Tales From the Darkside
Robert John Schwarzman
Nova Productions
Schwarzmann’s stories play at the edge of reality so that the reader feels the tension of nothing being as it seems. His surrealist alternate realities show us how precarious any norm can be, and that mundane staples like safety and security can be rearranged completely in an instant.
HISTORY
Oak Island Illustrated
John Bell
Formac Publishing
Captain Kidd. Vikings. Aztecs. Spanish conquistadors. Shadowy royal British mercenaries. All theories associated with the treasure presumed buried in Oak Island. John Bell analyzes the evidence and points out strengths and shortcomings of each theory with archival visuals and new illustrations, bringing the mystery to life on the page.
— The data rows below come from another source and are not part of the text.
(** * Gaussian plume dispersion kernels

    A shallow embedding of the two C extension modules of the repository,
    [src/modules/cs_module.c] and [src/modules/spam_module.c], and the
    properties of their grid updaters.

    Numeric model.  A C [double] is a real number ([R]): every operation is
    exact, there is no rounding, overflow, underflow, infinity or NaN, and
    the functions of [<math.h>] are the mathematical functions they
    approximate.  Statements that would depend on rounding are stated as
    facts of exact arithmetic.  An [npy_intp] / [Py_ssize_t] is an integer
    ([Z]); the conversion of a double to [int] is bounded by the range of
    [int]. *)

From Stdlib Require Import Reals Lra Lia ZArith List String Bool Psatz.
Import ListNotations.
Open Scope R_scope.

(** ** <math.h> *)

Module CMath.

(** [M_PI] is the literal 3.14159265358979323846, pi to the precision of a
    double; over the reals it is pi itself. *)
Definition M_PI : R := PI.

Definition fabs (x : R) : R := Rabs x.
Definition fmax (x y : R) : R := Rmax x y.
Definition fmin (x y : R) : R := Rmin x y.

(** [pow(x, y)]: the integer power when [y] is a whole number (this is the
    case of [pow(_, 2)]), and [exp (y * ln x)] otherwise (the case of
    [pow(_, -0.5)], always called on a base >= 1). *)
Definition pow (x y : R) : R :=
  if Req_dec_T (IZR (Int_part y)) y then powerRZ x (Int_part y)
  else Rpower x y.

(** [atan2(y, x)]: the angle of the point (x, y), in (-pi, pi]. *)
Definition atan2 (y x : R) : R :=
  if Rlt_dec 0 x then atan (y / x)
  else if Rlt_dec x 0 then
    (if Rle_dec 0 y then atan (y / x) + PI else atan (y / x) - PI)
  else if Rlt_dec 0 y then PI / 2
  else if Rlt_dec y 0 then - (PI / 2)
  else 0.

Definition INT_MAX : Z := 2147483647.
Definition INT_MIN : Z := -2147483648.

(** Truncation toward zero. *)
Definition trunc (r : R) : Z :=
  if Rle_dec 0 r then Int_part r else (- Int_part (- r))%Z.

(** The conversion [(int) r]: truncation toward zero when the result is an
    [int].  Otherwise the conversion is undefined in C; the instruction
    compilers emit for it on x86-64 (cvttsd2si) gives [INT_MIN], which is
    what is modelled. *)
Definition int_of_double (r : R) : Z :=
  let t := trunc r in
  if ((INT_MIN <=? t) && (t <=? INT_MAX))%Z then t else INT_MIN.

End CMath.

(** ** The part of the CPython / NumPy C API the modules use *)

Module Py.

Inductive npy_type : Set := NPY_DOUBLE | NPY_FLOAT | NPY_LONG.

(** Header of a NumPy array: number of dimensions, element type, the first
    two dimensions and the first two strides (in bytes). *)
Record PyArrayObject : Set := mkArray {
  PyArray_NDIM : Z;
  PyArray_TYPE : npy_type;
  dims0 : Z;
  dims1 : Z;
  PyArray_STRIDE0 : Z;
  PyArray_STRIDE1 : Z
}.

#[warnings="-register-all"]
Inductive PyObject : Type :=
| PyFloat (r : R)
| PyLong (z : Z)
| PyStr (u : string)
| PyTuple (items : list PyObject)
| PyList (items : list PyObject)
| PyArray (a : PyArrayObject)
| PyNone.

Inductive exc : Set := TypeError | IndexError | ValueError | OverflowError.

(** What a C function of the module returns: [NULL] or [Py_None]. *)
Inductive retval : Set := NULL | Py_None.

(** The buffer behind [PyArray_DATA(grid)], addressed in elements relative
    to the data pointer.  A store outside the array is a store to another
    address; nothing is checked. *)
Definition mem : Type := Z -> R.

(** State threaded through a call: the buffer and the interpreter's error
    indicator. *)
Record state : Type := mkState {
  data : mem;
  exc_indicator : option exc
}.

(** Result of a call. *)
Record result : Type := mkResult {
  ret : retval;
  final : state
}.
(** The [try] block of [process_ingest].  The chunk loop keeps every chunk
    it has built; [fuel] is the number of rounds the memory allows, and a
    loop that needs more ends in [MemoryError]. *)
Definition ingest_body (fuel : nat) (w : world)
    (fileId fileUrl originalName : str) : M ingest_result :=
  local_path <- call (download_file w fileUrl) ;;
  text <- call (extract_pdf_text w local_path) ;;
  match strip text with
  | [] =>
      (* the message is the third positional argument, [pages] *)
      notify_node_update w fileId (lit "failed")
        (Some (PyStr (lit "Empty text extracted"))) None ;;
      ret {| ok := false; indexed_chunks := None;
             reason := Some (lit "Empty text") |}
  | _ =>
      match chunk_text fuel text (CHUNK_SIZE w) (CHUNK_OVERLAP w) with
      | None => raise MemoryError
      | Some chunks =>
          vectors <- call (embed_documents w chunks) ;;
          batch <- call (build_batch fileId originalName chunks 0 vectors []) ;;
          let batch_size := 100 in
          for_each (range 0 (len batch) batch_size)
            (fun i =>
               let vectors := slice batch i (i + batch_size) in
               emit (EvUpsert vectors) ;;
               call (index_upsert w vectors)) ;;
          notify_node_update w fileId (lit "indexed")
            (Some (PyInt (len chunks))) None ;;
          emit (EvRemove local_path) ;;
          call (os_remove w local_path) ;;
          ret {| ok := true; indexed_chunks := Some (len chunks);
                 reason := None |}
      end
  end.

(** The [except Exception as e] block of [process_ingest]. *)
Definition ingest_handler (w : world) (fileId : str) (e : exn)
  : M ingest_result :=
  (* [str(e)] is the third positional argument, [pages] *)
  notify_node_update w fileId (lit "failed") (Some (PyStr e)) None ;;
  ret {| ok := false; indexed_chunks := None; reason := Some e |}.

Definition process_ingest (fuel : nat) (w : world)
    (fileId fileUrl originalName : str) : M ingest_result :=
  try_except (ingest_body fuel w fileId fileUrl originalName)
             (ingest_handler w fileId).

(** [score > 0.3].  A score is a double, taken here as the rational it
    denotes; the literal [0.3] denotes the double just below 3/10 and no
    double lies between the two, so the test on doubles agrees with the
    exact comparison against 3/10. *)
Definition relevant (score : Q) : bool := negb (Qle_bool score (3 # 10)).

Definition empty_metadata : metadata :=
  {| md_fileId := None; md_chunkId := None; md_text := None; md_source := None |}.

Definition match_meta (m : query_match) : metadata :=
  match m_metadata m with Some meta => meta | None => empty_metadata end.

Definition match_score (m : query_match) : Q :=
  match m_score m with Some s => s | None => 0%Q end.

Definition match_text (m : query_match) : str :=
  match md_text (match_meta m) with Some t => t | None => [] end.
(** A string is truthy when it is present and not empty. *)
Definition truthy_string (s : option string) : bool :=
  match s with
  | Some (String _ _) => true
  | _ => false
  end.

Definition getConfig (env : Ambient) : completion Thrown SnapTradeConfig :=
  if negb (truthy_string (SNAPTRADE_CLIENT_ID env))
     || negb (truthy_string (SNAPTRADE_CONSUMER_KEY env))
  then Throw (SnapTradeError INVALID_CREDENTIALS
    (Text "SnapTrade credentials not configured. Set SNAPTRADE_CLIENT_ID and SNAPTRADE_CONSUMER_KEY environment variables.")
    None)
  else Return {| clientId := Orchestrator.or_string (SNAPTRADE_CLIENT_ID env) "";
                 consumerKey :=
                   Orchestrator.or_string (SNAPTRADE_CONSUMER_KEY env) "";
                 baseUrl := SNAPTRADE_BASE_URL |}.

Definition mapHttpStatusToErrorCode (st : N) : BrokerageErrorCode :=
  if (st =? 401)%N || (st =? 403)%N then INVALID_CREDENTIALS
  else if (st =? 429)%N then RATE_LIMITED
  else if (st =? 503)%N then BROKER_UNAVAILABLE
  else UNKNOWN_ERROR.

(** [String(n)] for a non-negative integer. *)
Definition decimal (n : N) : string :=
  NilZero.string_of_uint (N.to_uint n).

(** The object literal that [getAccounts] builds from one element of the
    response; [None] stands for a field that is [undefined]. *)
Record ListedAccount : Type := mkListed {
  listed_id : option Json.value;
  listed_name : option Json.value;
  listed_number : option Json.value;
  listed_type : AccountTypeValue;
  listed_currency : Json.value;
  listed_balance : Json.value;
  listed_holdings : list Holdings.SnapTradePosition
}.

(** [mapAccountType] on what [acc.meta?.type] holds at run time: a value
    that is neither nullish nor a string has no [toLowerCase] to call. *)
Definition mapAccountType_runtime (type : option Json.value)
  : completion TypeError AccountTypeValue :=
  match type with
  | None => Return (mapAccountType None)
  | Some Json.Null => Return (mapAccountType None)
  | Some (Json.Str s) => Return (mapAccountType (Some s))
  | Some _ => Throw (NotAFunction "type?.toLowerCase")
  end.

(** The arrow function that [getAccounts] maps over the response. *)
Definition toAccount (acc : Json.value) : completion TypeError ListedAccount :=
  match Json.read (Some acc) "id" with
  | Throw e => Throw e
  | Return accId =>
      match mapAccountType_runtime
              (Json.read_optional (Json.prop acc "meta") "type") with
      | Throw e => Throw e
      | Return accType =>
          Return {| listed_id := accId;
                    listed_name := Json.prop acc "name";
                    listed_number := Json.prop acc "number";
                    listed_type := accType;
                    listed_currency :=
                      Json.or_else
                        (Json.read_optional (Json.prop acc "currency") "code")
                        (Json.Str "USD");
                    listed_balance :=
                      Json.or_else (Json.prop acc "cash")
                                   (Json.Number 0%float);
                    listed_holdings := [] |}
      end
  end.

(** [elements.map(toAccount)]: the first element that throws ends the
    call. *)
Fixpoint map_accounts (elements : list Json.value)
  : completion TypeError (list ListedAccount) :=
  match elements with
  | [] => Return []
  | acc :: rest =>
      match toAccount acc with
      | Throw e => Throw e
      | Return a =>
          match map_accounts rest with
          | Throw e => Throw e
          | Return l => Return (a :: l)
          end
      end
  end.

(** An element that [toAccount] can read: not [null], and with a
    [meta.type] that is absent, [null] or a string. *)
Definition account_like (acc : Json.value) : bool :=
  match acc with
  | Json.Null => false
  | _ =>
      match Json.read_optional (Json.prop acc "meta") "type" with
      | None => true
      | Some Json.Null => true
      | Some (Json.Str _) => true
      | Some _ => false
      end
  end.

Section WithCrypto.

(** [crypto.createHmac('sha256', key).update(content).digest('base64')] *)
Variable hmacSha256Base64 : string -> string -> string.

Definition generateSignature (key requestPath timestamp : string)
  (content : option string) : string :=
  hmacSha256Base64 key
    (requestPath ++ timestamp ++ Orchestrator.or_string content "")%string.

(** The request that [snapTradeRequest] hands to [fetch]; [payload] is the
    [JSON.stringify] of the [body] argument when there is one. *)
Definition buildRequest (config : SnapTradeConfig) (env : Ambient)
  (m : Method) (path : string) (payload : option string)
  (userCredentials : option (string * string)) : HttpRequest :=
  let timestamp := decimal (nowMillis env / 1000)%N in
  let bodyStr := match payload with Some b => b | None => "" end in
  {| url := (baseUrl config ++ path)%string;
     method := m;
     headers :=
       [("Content-Type", "application/json");
        ("Timestamp", timestamp);
        ("clientId", clientId config)]
       ++ match userCredentials with
          | Some (userId, userSecret) =>
              [("userId", userId); ("userSecret", userSecret)]
          | None => []
          end
       ++ [("Signature",
            generateSignature (consumerKey config) path timestamp
                              (Some bodyStr))];
     body := payload |}.

Section WithNetwork.

(** [fetch]: it rejects with an error message or resolves to a response. *)
Variable fetch : HttpRequest -> completion string HttpResponse.

(** Inside the [try], reading [errorData.message] of a body that parsed to
    [null] throws a [TypeError], and so does the [Error] constructor on a
    message that cannot be converted to a string; the [catch] wraps both
    like a failure of [fetch].  The parse error of a 2xx response is not
    caught, the promise being returned without [await]. *)
Definition snapTradeRequest (env : Ambient) (m : Method) (path : string)
  (payload : option string) (userCredentials : option (string * string))
  : completion Thrown Json.value :=
  match getConfig env with
  | Throw e => Throw e
  | Return config =>
      match fetch (buildRequest config env m path payload userCredentials) with
      | Throw msg =>
          Throw (SnapTradeError UNKNOWN_ERROR
                   (Text ("Failed to communicate with SnapTrade: " ++ msg))
                   None)
      | Return response =>
          if negb (ok response) then
            let errorData :=
              match json response with
              | Return d => d
              | Throw _ => Json.Object []
              end in
            match Json.read (Some errorData) "message" with
            | Throw e =>
                Throw (SnapTradeError UNKNOWN_ERROR
                         (Text ("Failed to communicate with SnapTrade: "
                                ++ Json.typeErrorMessage e))
                         None)
            | Return errorMessage =>
                let message :=
                  Json.or_else errorMessage
                    (Json.Str ("SnapTrade API error: "
                               ++ decimal (status response))) in
                if Json.string_convertible message then
                  Throw (SnapTradeError
                           (mapHttpStatusToErrorCode (status response))
                           (message_of message)
                           (Some errorData))
                else
                  Throw (SnapTradeError UNKNOWN_ERROR
                           (Text ("Failed to communicate with SnapTrade: "
                                  ++ Json.typeErrorMessage
                                       CannotConvertToPrimitive))
                           None)
            end
          else
            match json response with
            | Return d => Return d
            | Throw msg => Throw (OtherError msg)
            end
      end
  end.

(** [response.map] exists on arrays only. *)
Definition getAccounts (env : Ambient) (userId userSecret : string)
  : completion Thrown (list ListedAccount) :=
  match snapTradeRequest env GET "/accounts" None
                         (Some (userId, userSecret)) with
  | Throw e => Throw e
  | Return response =>
      match response with
      | Json.Array elements =>
          match map_accounts elements with
          | Return accounts => Return accounts
          | Throw e => Throw (RuntimeError e)
          end
      | Json.Null => Throw (RuntimeError (CannotRead IsNull "map"))
      | _ => Throw (RuntimeError (NotAFunction "response.map"))
      end
  end.

Definition validateConnection (env : Ambient) (userId userSecret : string)
  : bool :=
  match getAccounts env userId userSecret with
  | Return _ => true
  | Throw _ => false
  end.

End WithNetwork.

End WithCrypto.

(** An environment with both credentials, one without the client id, and a
    network that answers every request with the same status and body; used
    for the scenarios below. *)
Definition configured : Ambient :=
  {| SNAPTRADE_CLIENT_ID := Some "client-1";
     SNAPTRADE_CONSUMER_KEY := Some "consumer-key";
     nowMillis := 1700000000123 |}.

Definition unconfigured : Ambient :=
  {| SNAPTRADE_CLIENT_ID := None;
     SNAPTRADE_CONSUMER_KEY := Some "consumer-key";
     nowMillis := 1700000000123 |}.

Definition answering (st : N) (parsed : completion string Json.value)
  : HttpRequest -> completion string HttpResponse :=
  fun _ => Return {| status := st; json := parsed |}.

Definition two_accounts : Json.value :=
  Json.Array
    [ Json.Object
        [("id", Json.Str "A"); ("name", Json.Str "Brokerage");
         ("number", Json.Str "001");
         ("meta", Json.Object [("type", Json.Str "Roth IRA")]);
         ("cash", Json.Number 250.5%float);
         ("currency", Json.Object [("code", Json.Str "CAD")])];
      Json.Object
        [("id", Json.Str "B"); ("name", Json.Str "Savings");
         ("number", Json.Str "002")] ].

End Request.

(* ================================================================== *)
(** * Properties of the equity filter *)

Module SymbolFacts.

Import Symbol.

Lemma digits_exactly_sound n : forall s r,
  digits_exactly n s = Some r ->
  exists d, s = (d ++ r)%string /\ String.length d = n /\ AllDigits d.
Proof.
  induction n as [|n IH]; simpl; intros s r H.
  - injection H as <-. exists EmptyString. repeat split. constructor.
  - destruct s as [|c s']; [discriminate|].
    destruct (is_digit c) eqn:Hc; [|discriminate].
    destruct (IH _ _ H) as (d & -> & Hlen & Hd).
    exists (String c d). simpl. repeat split; [congruence|].
    now constructor.
Qed.

Lemma digits_exactly_complete d : forall r,
  AllDigits d -> digits_exactly (String.length d) (d ++ r) = Some r.
Proof.
  induction d as [|c d IH]; simpl; intros r H; [reflexivity|].
  inversion H as [|? ? Hc Hd]; subst. rewrite Hc. now apply IH.
Qed.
The Gaff Topsail Encounters
Floyd Spracklin
DRC Publishing
A collection of loving profiles of railway workers, cabin owners and international travellers to The Gaff, a former railway settlement in the Central Newfoundland interior. Spracklin and his wife have owned a cabin there for decades, raising two daughters and falling in love with the wildlands and the characters.
YOUNG READERS
The Girl Who Could Fly
Ian Roy
Nevermore Press
An ancient spell book, superpowers, a nefarious villain, a Second World War mystery, an international (Iceland and Canada) adventure featuring a brave young heroine—what’s not to love? The stakes and tensions are high, helped by the fact that Olive is an easy protagonist to cheer for.
Hmmm – M the Humdinger
Dorothy Lander
HARP
Wildly multimedia, a tender and beautiful story about a girl, M, who hums a perpetual ode to the interconnectedness of all living things. The art is made from pressed flowers, leaves, moss and mycelium. It comes in hardcover or as an online audio hum-along flipbook.
MEMOIR
The Perfect Day
Harry Bruce
Pottersfield Press
Harry Bruce is one of Canada’s finest essayists. These are some of his best. His essays—ranging through diverse topics like dangerous natural pests and joyful wild fauna, first heartaches, and curling on a Scottish laird’s pond—are more engrossing than any Netflix serial.
No Thanks, I Want to Walk
Emily Taylor Smith
Pottersfield Press
Taylor-Smith walked 45 kilometres daily for two months, up the New Brunswick coast to Quebec City. She made mistakes along the way but was heartened by support from strangers providing massages, ice cream and more. And she developed an even deeper spiritual bond with the land.
Senior Moment
Monica Graham
Nimbus Publishing
On a visit with her 89-year-old mother in Corner Brook, Monica Graham got worried when she saw her coat the chicken breasts with dish soap instead of cooking oil. This book is a touching memoir filled with practical advice on transitioning a parent into continuing care.
The Race to the Bottom
Bob Chaulk
Pottersfield Press
It’s remarkable how unfamiliar we remain with our planet’s oceans. Through scuba diving, Bob Chaulk has discovered worlds in Halifax Harbour, including historical objects discarded, which he researches and documents. He also witnesses our destructiveness, worn by birds seeking food in golf balls and fishes trapped in plastic.
Island Girl
Jackie Muise
Acorn Press
The subtitle belies the extraordinary life story of Mary Elizabeth Leblanc, an orphan who stayed with lightkeepers in Souris then farmers in St. Georges, became a military wife, at one point afflicted with tuberculosis, later having to confront her husband’s alcoholism while nurturing children in Germany and New Brunswick.
Senior Management
Martha Vowles
Nevermore Press
Freedom 55 wasn’t as expected for Martha Vowles, who became caregiver to her parents, who both developed dementia. Her memoir is told with humour and grace, perhaps more than she felt navigating calls to the police, trips to the hospital and one misplaced stepmother.
LOCAL TRAVEL
25 Family Adventures in Nova Scotia
Helen Earley
Formac Publishing
Earley travelled across Nova Scotia seeking kid-friendly adventures, year-round, on a budget and first class, off the beaten path and at popular tourism locations. Just a few of the 25 adventures are McNabs Island, the Salt Marsh Trail and the Shearwater Aviation Museum.